_Task requirements_
With both ends included, transcribe exactly the records below from their first line to the line that contains "Context (pm_members : PM -> list AccountId).".
--- START ---
(* ===== verification/Governance.v ===== *)
(** * Membership of the governance bodies

    Models [src/runtime/common/src/governance.rs]: the handler that keeps the
    [sufficients] counter of the members' accounts in step with a body's membership,
    the default vote, and the handler through which the observation pallet resets the
    members of a [pallet_membership] instance.  The latter implements the interface
    [Membership], against which the observation pallet is verified.  The pallets of
    the Polkadot SDK (membership, collective, system) are parameters. *)

From stdpp Require Import sorting.
From S2P Require Import Prelude Frame.

(** What the observation pallet uses of a body: [SortedMembers::sorted_members] and
    [ChangeMembers::set_members_sorted(new, old)]. *)
Class Membership (H AccountId : Type) := {
  sorted_members : H -> list AccountId;
  set_members_sorted : list AccountId -> list AccountId -> H -> H
}.

(** A body of at most [max] members takes over a list in the order [leA]. *)
Class MembershipLaws (H AccountId : Type) `{Membership H AccountId}
    (leA : AccountId -> AccountId -> Prop) (max : Z) := {
  set_then_sorted new (old : list AccountId) h :
    len new <= max -> StronglySorted leA new -> sorted_members (set_members_sorted new old h) = new
}.

(** ** [MembershipObservationHandler] over an instance of [pallet_membership] *)

Section Observation.
Context {AccountId PM : Type}.
(** [Members::get] *)
Context (pm_members : PM -> list AccountId).
(** [Call::reset_members { members }] dispatched with [RawOrigin::None]; the layer of
    a failing dispatch is discarded *)
Context (pm_reset_members : list AccountId -> PM -> option PM).
(** [ChangeMembers::compute_members_diff_sorted(new, old)] *)
Context (members_diff : list AccountId -> list AccountId -> list AccountId * list AccountId).

(** The result of the dispatch is ignored. *)
Definition change_members_sorted_observation
    (_incoming _outgoing sorted_new : list AccountId) (h : PM) : PM :=
  default h (pm_reset_members sorted_new h).

Definition sorted_members_observation (h : PM) : list AccountId := pm_members h.

Definition count_observation (h : PM) : Z := len (pm_members h).

#[export] Instance observation_handler : Membership PM AccountId := {
  sorted_members := sorted_members_observation;
  set_members_sorted new old h :=
    let '(incoming, outgoing) := members_diff new old in
    change_members_sorted_observation incoming outgoing new h
}.

Context (leA : AccountId -> AccountId -> Prop) (MaxMembers : Z).
(** [pallet_membership] accepts any list of at most [MaxMembers] from its reset origin,
    which is [EnsureNone], and stores it sorted. *)
Hypothesis pm_reset_ok : forall l h, len l <= MaxMembers -> StronglySorted leA l ->
  exists h', pm_reset_members l h = Some h' /\ pm_members h' = l.

#[export] Instance observation_handler_laws : MembershipLaws PM AccountId leA MaxMembers.
Proof.
  split. intros new old h Hlen Hs. simpl. destruct (members_diff new old) as [incoming outgoing].
  unfold change_members_sorted_observation, sorted_members_observation.
  destruct (pm_reset_ok new h Hlen Hs) as (h' & -> & Hm). exact Hm.
Qed.
End Observation.

(** ** [MembershipHandler]: the [sufficients] of the members *)

(** [AlwaysNo::default_vote] *)
Definition default_vote (_prime_vote : option bool) (_yes_votes _no_votes _len : Z) : bool := false.

Section Prime.
Context {AccountId P Sys : Type}.
(** [P]'s [set_prime] and [get_prime] *)
Context (p_set_prime : option AccountId -> P -> P) (p_get_prime : P -> option AccountId).

Definition set_prime (prime : option AccountId) (s : P * Sys) : P * Sys :=
  (p_set_prime prime (fst s), snd s).

Definition get_prime (s : P * Sys) : option AccountId := p_get_prime (fst s).

End Prime.

Section Sufficients.
Context {AccountId P Sys : Type}.
(** [P]'s own [initialize_members] and [change_members_sorted] *)
Context (p_initialize : list AccountId -> P -> P).
Context (p_change : list AccountId -> list AccountId -> list AccountId -> P -> P).
(** [frame_system::inc_sufficients] and [dec_sufficients] *)
Context (inc_sufficients dec_sufficients : AccountId -> Sys -> Sys).
Definition initialize_members (members : list AccountId) (s : P * Sys) : P * Sys :=
  let p := p_initialize members (fst s) in
  (p, foldl (fun sys who => inc_sufficients who sys) (snd s) members).

Definition change_members_sorted (incoming outgoing new : list AccountId) (s : P * Sys) : P * Sys :=
  let p := p_change incoming outgoing new (fst s) in
  let sys := foldl (fun sys who => inc_sufficients who sys) (snd s) incoming in
  (p, foldl (fun sys who => dec_sufficients who sys) sys outgoing).

Context `{EqDecision AccountId}.
(** The counter of an account, a [u32]; the two operations change it by one. *)
Context (sufficients : Sys -> AccountId -> Z).
Hypothesis inc_spec : forall who sys a, sufficients sys who < umax 32 ->
  sufficients (inc_sufficients who sys) a = sufficients sys a + (if decide (a = who) then 1 else 0).
Hypothesis dec_spec : forall who sys a, 0 < sufficients sys who ->
  sufficients (dec_sufficients who sys) a = sufficients sys a - (if decide (a = who) then 1 else 0).

(** The body contributes one reference for each of its members, on top of [base]. *)
Definition referenced (base : AccountId -> Z) (members : list AccountId) (sys : Sys) : Prop :=
  forall a, sufficients sys a = base a + (if decide (a ∈ members) then 1 else 0).

Lemma inc_all l sys a : NoDup l -> (forall x, x ∈ l -> sufficients sys x < umax 32) ->
  sufficients (foldl (fun sys who => inc_sufficients who sys) sys l) a =
  sufficients sys a + (if decide (a ∈ l) then 1 else 0).
Proof.
  intros Hnd. revert sys. induction Hnd as [|x l Hx Hnd IH]; intros sys Hmax; cbn [foldl].
  { rewrite decide_False by apply not_elem_of_nil. lia. }
  assert (sufficients sys x < umax 32) by (apply Hmax; set_solver).
  rewrite IH; [rewrite inc_spec by done; repeat case_decide; set_solver by lia|].
  intros y Hy. rewrite inc_spec by done.
  assert (sufficients sys y < umax 32) by (apply Hmax; set_solver). destruct (decide (y = x)) as [->|]; [done|lia].
Qed.

Lemma dec_all l sys a : NoDup l -> (forall x, x ∈ l -> 0 < sufficients sys x) ->
  sufficients (foldl (fun sys who => dec_sufficients who sys) sys l) a =
  sufficients sys a - (if decide (a ∈ l) then 1 else 0).
Proof.
  intros Hnd. revert sys. induction Hnd as [|x l Hx Hnd IH]; intros sys Hpos; cbn [foldl].
  { rewrite decide_False by apply not_elem_of_nil. lia. }
  assert (0 < sufficients sys x) by (apply Hpos; set_solver).
  rewrite IH; [rewrite dec_spec by done; repeat case_decide; set_solver by lia|].
  intros y Hy. rewrite dec_spec by done.
  assert (0 < sufficients sys y) by (apply Hpos; set_solver). destruct (decide (y = x)) as [->|]; [done|lia].
Qed.

(** The difference of two memberships. *)
Record is_diff (old new incoming outgoing : list AccountId) : Prop := {
  diff_incoming a : a ∈ incoming <-> a ∈ new /\ a ∉ old;
  diff_outgoing a : a ∈ outgoing <-> a ∈ old /\ a ∉ new;
  diff_nodup : NoDup incoming /\ NoDup outgoing
}.

(** A body holds exactly one [sufficients] reference on the account of each of
    its members, from its initialization on and through every change of membership:
    members that join gain it and members that leave lose it, so no account is reaped
    while it is a member and none is kept alive by a past membership. *)
Theorem one_reference_per_member base :
  (forall a, 0 <= base a < umax 32 - 1) ->
  (forall members p sys, NoDup members -> (forall a, sufficients sys a = base a) ->
     referenced base members (snd (initialize_members members (p, sys)))) /\
  (forall old new incoming outgoing p sys, is_diff old new incoming outgoing ->
     referenced base old sys ->
     referenced base new (snd (change_members_sorted incoming outgoing new (p, sys)))).
Proof.
  intros Hbase. split.
  - intros members p sys Hnd Hs a. simpl. rewrite inc_all; [by rewrite Hs|done|].
    intros x _. rewrite Hs. specialize (Hbase x). lia.
  - intros old new incoming outgoing p sys [Hin Hout [Hnd1 Hnd2]] Href a. simpl.
    assert (Hinc : forall x, sufficients (foldl (fun sys who => inc_sufficients who sys) sys incoming) x
              = sufficients sys x + (if decide (x ∈ incoming) then 1 else 0)).
    { intros x. apply inc_all; [done|]. intros y _. rewrite Href. specialize (Hbase y).
      case_decide; lia. }
    rewrite dec_all; [|done|].
    + rewrite Hinc, Href. specialize (Hin a). specialize (Hout a). repeat case_decide; intuition lia.
    + intros x Hx. rewrite Hinc, Href. specialize (Hbase x). apply Hout in Hx as [Hx _].
      repeat case_decide; (done || lia).
Qed.
End Sufficients.

(** A [frame_system] that only counts, on two accounts. *)
Module Example.
Definition Sys := (Z -> Z).
Definition inc (who : Z) (sys : Sys) : Sys := fun a => if decide (a = who) then sys a + 1 else sys a.
Definition dec (who : Z) (sys : Sys) : Sys := fun a => if decide (a = who) then sys a - 1 else sys a.
End Example.

Lemma one_reference_per_member_witness :
  referenced (fun (sys : Example.Sys) a => sys a) (fun _ => 0) [2; 3]
    (snd (change_members_sorted (fun _ _ _ (p : unit) => p) Example.inc Example.dec
            [3] [1] [2; 3] (tt, fun a => if decide (a ∈ [1; 2]) then 1 else 0))).
Proof.
  eapply (one_reference_per_member (fun _ (p : unit) => p) (fun _ _ _ (p : unit) => p)
           Example.inc Example.dec (fun (sys : Example.Sys) a => sys a)).
  - intros who sys a _. unfold Example.inc. case_decide; lia.
  - intros who sys a _. unfold Example.dec. case_decide; lia.
  - intros a. change (umax 32) with 4294967295. lia.
  - instantiate (1 := [1; 2]). split.
    + intros a. set_unfold. lia.
    + intros a. set_unfold. lia.
    + split; apply NoDup_singleton.
  - intros a. reflexivity.
Defined.
Lemma reset_members_nonempty o :
  ensure_none o = Some tt -> InherentExecutedThisBlock s = false -> ca <> [] -> ta <> [] ->
  len ca <= CouncilMaxMembers cfg -> len ta <= TechnicalCommitteeMaxMembers cfg ->
  reset_members o ca ta s = Ok (pays_no reset_weight, after_reset).
Proof.
  intros Ho Hx Hca Hta Hcl Htl. unfold reset_members. rewrite Ho.
  apply sort_pairs_nil in Hca, Hta. fold cp in Hca |- *. fold tp in Hta |- *.
  assert (forall B (f : AccountId * Member -> B) l, l <> [] -> f <$> l <> []) as Hf
    by (intros B f [|x l]; done).
  unfold bind at 1 2 3 4. simpl. rewrite Hx. simpl.
  rewrite !bool_decide_false by auto. unfold state_changes.
  rewrite !len_fmap. unfold cp, tp. rewrite !sort_pairs_len. fold cp tp.
  unfold bind at 1 2. simpl.
  rewrite body_changes_Ok by (rewrite len_fmap; unfold cp; by rewrite sort_pairs_len).
  unfold bind at 1. simpl. unfold bind at 1. simpl. unfold bind at 1.
  rewrite body_changes_Ok by (rewrite len_fmap; unfold tp; by rewrite sort_pairs_len).
  done.
Qed.
End Reset.
(** C27: over the whole life of a chain, from its genesis and through any inherents, calls
    and upgrades, the events that the ledger is given to execute are paired: a destruction
    is only executed for a UTXO that the genesis lists or whose creation was executed
    before, that is not destroyed since, and with the DUST key that it had there.  The
    ledger is assumed to build a transaction from any list of events: the pallet keeps the
    owners of creations that it could not send. *)
Theorem destructions_match_creations g s00 s0 sent s :
  (forall evs, construct_system_tx cfg evs <> None) ->
  UtxoOwners s00 = ∅ -> build g s00 = Ok (tt, s0) -> history s0 sent s ->
  (exists l known, mapM (construct_event cfg) l = Some sent /\ paired known l /\
     forall nonce key, known !! nonce = Some key -> (nonce, key) ∈ utxo_owners g) /\
  (forall o us p s1 post s2, process_tokens o us p s1 = Ok (post, s2) ->
     (sent_events us s1 = [] /\ ledger s2 = ledger s1) \/
     exists tx h, construct_system_tx cfg (sent_events us s1) = Some tx /\
       execute_system_transaction cfg tx (ledger s1) = Ok (h, ledger s2)).
Proof.
  intros Hc He Hb Hh. split; [|apply process_tokens_ledger].
  destruct (history_paired _ _ _ Hc Hh (UtxoOwners s0) (reflexivity _)) as (l & Hl & Hp).
  exists l, (UtxoOwners s0). split_and!; [done..|]. by apply (build_owners _ _ _ He Hb).
Qed.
--- END ---
_Task response_
(* ===== verification/Governance.v ===== *)
(** * Membership of the governance bodies

    Models [src/runtime/common/src/governance.rs]: the handler that keeps the
    [sufficients] counter of the members' accounts in step with a body's membership,
    the default vote, and the handler through which the observation pallet resets the
    members of a [pallet_membership] instance.  The latter implements the interface
    [Membership], against which the observation pallet is verified.  The pallets of
    the Polkadot SDK (membership, collective, system) are parameters. *)

From stdpp Require Import sorting.
From S2P Require Import Prelude Frame.

(** What the observation pallet uses of a body: [SortedMembers::sorted_members] and
    [ChangeMembers::set_members_sorted(new, old)]. *)
Class Membership (H AccountId : Type) := {
  sorted_members : H -> list AccountId;
  set_members_sorted : list AccountId -> list AccountId -> H -> H
}.

(** A body of at most [max] members takes over a list in the order [leA]. *)
Class MembershipLaws (H AccountId : Type) `{Membership H AccountId}
    (leA : AccountId -> AccountId -> Prop) (max : Z) := {
  set_then_sorted new (old : list AccountId) h :
    len new <= max -> StronglySorted leA new -> sorted_members (set_members_sorted new old h) = new
}.

(** ** [MembershipObservationHandler] over an instance of [pallet_membership] *)

Section Observation.
Context {AccountId PM : Type}.
(** [Members::get] *)
Context (pm_members : PM -> list AccountId).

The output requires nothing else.